You may now want to review how you have handled media in your small quick start project or to try adding some media (either a portrait added to an Individual’s Media Tab or a Census or Certificate Image added to the source/citation for the relevant fact). You can read more about Media in the Knowledge Base.
Projects and Backup / Restore
By Default ƒh sets up each Family Tree (GEDCOM) file up in its own project.
- Most users will only have one project. You can keep multiple disconnected family trees in the same family tree (GEDCOM) file. This means that if you later discover two families are related it is easy to connect them because they are in the same file.
- The project file structure is designed to ensure easy backups. You can back up either through the Main Menu > File > Backup/Restore menu sequence or by following the prompt when exiting ƒh.
- Note that backups are stored in a zip file. You should use the Main Menu > File > Backup/Restore menu sequence within ƒh when restoring; do not attempt to access this file from outside ƒh when trying to restore.
- Backups can backup different levels. Accepting a full back up will mean that all your work including media and saved family tree charts will get saved with the GEDCOM file into the backup zip file.
- Backups should ideally not be to the same hard drive as your actual project. Lose the project hard drive and you have lost the backup as well.
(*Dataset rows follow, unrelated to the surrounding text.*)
(** The single indirect block, and the disk block of block [bn] of the file. *)
Definition eind A : Z := default 0 (A !! EXT2_IND_BLOCK).
Definition eaddr v A (bn : Z) : Z :=
  if bn <? 12 then default 0 (A !! Z.to_nat bn) else word_at (v dev (eind A)) (Z.to_nat (bn - 12)).

(** The first [n] bytes of the file have blocks, all different. *)
Record emapped v A (n : Z) : Prop := {
  em_len : length A = EXT2_N_BLOCKS;
  em_size : 0 <= n <= 268 * 1024;
  em_addr bn : 0 <= bn -> bn * 1024 < n -> eaddr v A bn <> 0 /\ V dev (eaddr v A bn) /\ eaddr v A bn <> eind A;
  em_ind : 12 * 1024 < n -> eind A <> 0 /\ V dev (eind A);
  em_inj bn bn' : 0 <= bn -> bn * 1024 < n -> 0 <= bn' -> bn' * 1024 < n -> eaddr v A bn = eaddr v A bn' -> bn = bn';
}.

Lemma wp_eaddrs_at s ip x k A (Q : addrs -> fsst D -> Prop) :
  eown s ip x k A -> (forall busy, Q (Addrs busy A) s) -> wp (eaddrs_at k) s Q.
Proof. intros [_ _ _ [busy Ha]] HQ. unfold eaddrs_at, wp. rewrite Ha. apply HQ. Qed.

Lemma wp_alloc_addr s ip x k A slot addr dev' inum (Q : Z -> fsst D -> Prop) :
  eown s ip x k A -> A !! slot = Some addr -> addr <> 0 -> Q addr s -> wp (alloc_addr k slot dev' inum) s Q.
Proof.
  intros Hi Hs Hne HQ. eapply wp_bind, wp_eaddrs_at; [exact Hi|]. intros busy. eapply wp_bind, wp_deref; [exact Hs|].
  rewrite (proj2 (Z.eqb_neq addr 0)) by done. by apply wp_ret.
Qed.

(** A block that is there is found, and nothing is allocated. *)
Lemma wp_ext2_bmap s v d h ip x k A n bn (Q : Z -> fsst D -> Prop) :
  erep s v d h [] ∅ -> eown s ip x k A -> emapped v A n -> 0 <= bn -> bn * 1024 < n ->
  (forall t, erep (at_bio t s) v d h [] ∅ -> Q (eaddr v A bn) (at_bio t s)) -> wp (ext2fs_bmap ip bn) s Q.
Proof.
  intros Hr Hi Hm Hbn Hlt HQ. pose proof (em_size _ _ _ Hm) as Hsz. destruct (em_addr _ _ _ Hm bn Hbn Hlt) as (Hne & HV & _).
  unfold ext2fs_bmap. eapply wp_bind, wpe_inode_at; [exact Hi|]. eapply wp_bind, wp_eptr; [exact Hi|]. cbn zeta.
  rewrite (eo_dev _ _ _ _ _ Hi). change (Z.of_nat EXT2_NDIR_BLOCKS) with 12. change EXT2_INDIRECT with 256. unfold eaddr in *.
  destruct (Z.ltb_spec bn 12) as [H12|H12].
  - destruct (lookup_lt_is_Some_2 A (Z.to_nat bn)) as [a Ha]; [rewrite (em_len _ _ _ Hm); unfold EXT2_N_BLOCKS; lia|].
    rewrite Ha in *. cbn [default id] in *. eapply wp_alloc_addr; [exact Hi|exact Ha|done|]. rewrite <- (at_bio_id s). apply HQ. by rewrite at_bio_id.
  - rewrite (proj2 (Z.ltb_lt (bn - 12) 256)) by lia. destruct (em_ind _ _ _ Hm ltac:(lia)) as [Hi0 HVi].
    destruct (lookup_lt_is_Some_2 A EXT2_IND_BLOCK) as [a Ha]; [rewrite (em_len _ _ _ Hm); unfold EXT2_N_BLOCKS, EXT2_IND_BLOCK; lia|].
    unfold eind in *. rewrite Ha in *. cbn [default id] in *. eapply wp_bind, wp_alloc_addr; [exact Hi|exact Ha|done|].
    assert (room [] ∅ dev a) as Hroom by apply room_nil.
    assert (v dev a = d dev a) as Hc by (eapply rep_clean; [exact Hr|done|set_solver|apply not_elem_of_nil]).
    eapply wp_bind, wpe_bread; [exact Hr|done|done|]. intros i t Ht. destruct (rep_block_ok _ _ _ _ _ _ _ _ _ _ Hr HVi) as [Hlen _].
    eapply wp_bind. unfold alloc_word. eapply wp_bind, wpe_bdata; [exact Ht|held|].
    rewrite Hlen, (proj2 (Z.ltb_ge _ _)), (proj2 (Z.eqb_neq _ 0) Hne) by lia. apply wp_ret.
    eapply wp_bind, wpe_brelse; [exact Ht|take_out|by right|]. intros t' Ht'. apply wp_ret. rewrite at_bio_twice in *. by apply HQ.
Qed.

(** The bytes of the file. *)
Definition eblock v A (bn : Z) : list Z := v dev (eaddr v A bn).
Use Main Menu > File > Backup/Restore > Backup Options… to set the location of your backup files.
You may now want to review your backup options and experiment with taking a backup of your small quick start project and checking that you can recover it. You can read more about Projects and Backups in the Knowledge Base.
Conclusion
Once you have worked through these review steps and considered your options you can either dive in and continue or “start over” knowing that you have not entered masses of data. Or you may wish to experiment with other options and Diagrams or Reports before you enter more data.